## [Dataset excerpts]
Start of Block

Lemma matches_sets_group r : ∀ st st',
  sets_group r → matches r st st' → ∃ g, group st' = Some g ∧ captures r g.
Proof.
  induction r as [|p|r1 IH1 r2 IH2|r1 IH1 r2 IH2|lo hi r IH|r IH| | |r IH];
    intros st st'; simpl; try done.
  - intros Hs (st1 & H1 & H2).
    destruct (matches_group _ _ _ H2) as [Hg|(g & ? & ?)]; [|exists g; auto].
    apply orb_True in Hs as [Hs|Hs].
    + destruct (IH1 _ _ Hs H1) as (g & ? & ?). exists g. rewrite Hg. auto.
    + destruct (IH2 _ _ Hs H2) as (g & ? & ?). exists g. auto.
  - intros [Hs1 Hs2]%andb_True [H1|H2].
    + destruct (IH1 _ _ Hs1 H1) as (g & ? & ?). exists g. auto.
    + destruct (IH2 _ _ Hs2 H2) as (g & ? & ?). exists g. auto.
  - intros [Hlo%bool_decide_unpack Hs]%andb_True (n & Hn & _ & Hit).
    destruct n as [|n]; [lia|]. destruct Hit as (st1 & H1 & _ & Hit).
    destruct (IH _ _ Hs H1) as (g & Hg & ?).
    destruct (iter_group _ (captures r) _ _ _ (matches_group r) Hit)
      as [->|?]; [by exists g|done].
  - intros _ (st1 & (x & Hx & ?)%matches_shape & ->).
    exists x. simpl. by rewrite (spans_captured x).
Qed.

(** With a group that every match sets, [findall] reports the group. *)
Lemma occurs_captures r prev s x :
  sets_group r → occurs r prev s x → captures r x.
Proof.
  intros Hs (pre & post & st' & _ & Hm & ->). unfold reported.
  rewrite sets_group_has_group by done.
  destruct (matches_sets_group _ _ _ Hs Hm) as (g & -> & ?). done.
Qed.

(** Without a group, [findall] reports what the pattern read. *)
Lemma findall_shape r text x :
  has_group r = false → x ∈ findall r text → shape r x.
Proof.
  intros Hg Hx%findall_from_occurs%occurs_shape. by rewrite Hg in Hx.
Qed.

(** What is reported without a group is a piece of the text. *)
Lemma findall_factor r text x :
  has_group r = false → x ∈ findall r text →
  ∃ pre post, text = pre ++ x ++ post.
Proof.
  intros Hg (pre & post & st' & -> & Hm & ->)%findall_from_occurs.
  unfold reported. rewrite Hg. destruct (matches_spans _ _ _ Hm) as [x Hx].
  rewrite (spans_captured x) by done. destruct Hx as [Hx _]. simpl in Hx.
  exists pre, (after st'). by rewrite Hx.
Qed.

(** Repetitions of a character class. *)
Lemma shape_Repeat_Chars lo hi p x :
  shape (Repeat lo hi (Chars p)) x ↔
  lo ≤ length x ∧ (∀ h, hi = Some h → length x ≤ h) ∧ Forall p x.
Proof.
  simpl. split.
  - intros (xs & -> & Hlo & Hhi & HF).
    assert (length (mjoin xs) = length xs ∧ Forall p (mjoin xs)) as [-> ?]; [|done].
    clear Hlo Hhi. induction HF as [|x xs (c & -> & ?) _ [IH1 IH2]]; [done|].
    simpl. split; [by rewrite IH1|by constructor].
  - intros (Hlo & Hhi & HF). exists ((λ c, [c]) <$> x).
    rewrite length_fmap. split_and!; [|done..|].
    + clear. induction x as [|c x IH]; [done|]. simpl. by f_equal.
    + apply Forall_fmap. eapply Forall_impl; [done|]. intros c ?. by exists c.
Qed.

(** ** Building a match *)

Lemma matches_lit c st rest :
  after st = c :: rest →
  matches (lit c) st (Cursor (c :: before st) rest (group st)).
Proof. intros E. exists c, rest. split_and!; [done| |done]. by apply bool_decide_pack. Qed.

Lemma matches_str s : ∀ st rest,
  after st = s ++ rest →
  matches (str s) st (Cursor (reverse s ++ before st) rest (group st)).
Proof.
  induction s as [|c s IH]; intros st rest E.
  - simpl in *. destruct st. by simplify_eq/=.
  - exists (Cursor (c :: before st) (s ++ rest) (group st)).
    split; [by apply matches_lit|].
    rewrite reverse_cons, <- (assoc_L (++)). by apply (IH (Cursor _ _ _)).
Qed.
Lemma learn_from_task_nothing_to_learn_witness :
  learn_from_task (PDict [("message"%text, PStr "hello"%text)]) 1
    (new_analyzer (V:=option (list text)) (M:=nat * list nat))
  = (new_analyzer, Ret false).
Proof.
  apply (learn_from_task_nothing_to_learn [("message"%text, PStr "hello"%text)]).
  by right.
Defined.

Lemma get_learning_stats_counts_witness :
  ∃ counts,
    event_counts (get_learning_stats demo_analyzer) = Some counts
    ∧ total_events (get_learning_stats demo_analyzer)
      = length (learning_history demo_analyzer)
    ∧ total counts = length (learning_history demo_analyzer)
    ∧ (∀ name, default 0 (items_lookup name counts)
               = occurrences name (learning_history demo_analyzer))
    ∧ last_update (get_learning_stats demo_analyzer)
      = Some (event_time (ModelTraining 0 5)).
Proof.
  apply (get_learning_stats_counts demo_analyzer (ModelTraining 0 5) []).
  vm_compute. reflexivity.
Defined.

End of Block

## [Exercise instructions]
Please reproduce, exactly as they appear above, the lines from the line containing "Lemma occurs_captures r" up to and including the line containing "unfold reported. rewrite".

## [Reply]
Lemma occurs_captures r prev s x :
  sets_group r → occurs r prev s x → captures r x.
Proof.
  intros Hs (pre & post & st' & _ & Hm & ->). unfold reported.
  rewrite sets_group_has_group by done.
  destruct (matches_sets_group _ _ _ Hs Hm) as (g & -> & ?). done.
Qed.

(** Without a group, [findall] reports what the pattern read. *)
Lemma findall_shape r text x :
  has_group r = false → x ∈ findall r text → shape r x.
Proof.
  intros Hg Hx%findall_from_occurs%occurs_shape. by rewrite Hg in Hx.
Qed.

(** What is reported without a group is a piece of the text. *)
Lemma findall_factor r text x :
  has_group r = false → x ∈ findall r text →
  ∃ pre post, text = pre ++ x ++ post.
Proof.
  intros Hg (pre & post & st' & -> & Hm & ->)%findall_from_occurs.
  unfold reported. rewrite Hg. destruct (matches_spans _ _ _ Hm) as [x Hx].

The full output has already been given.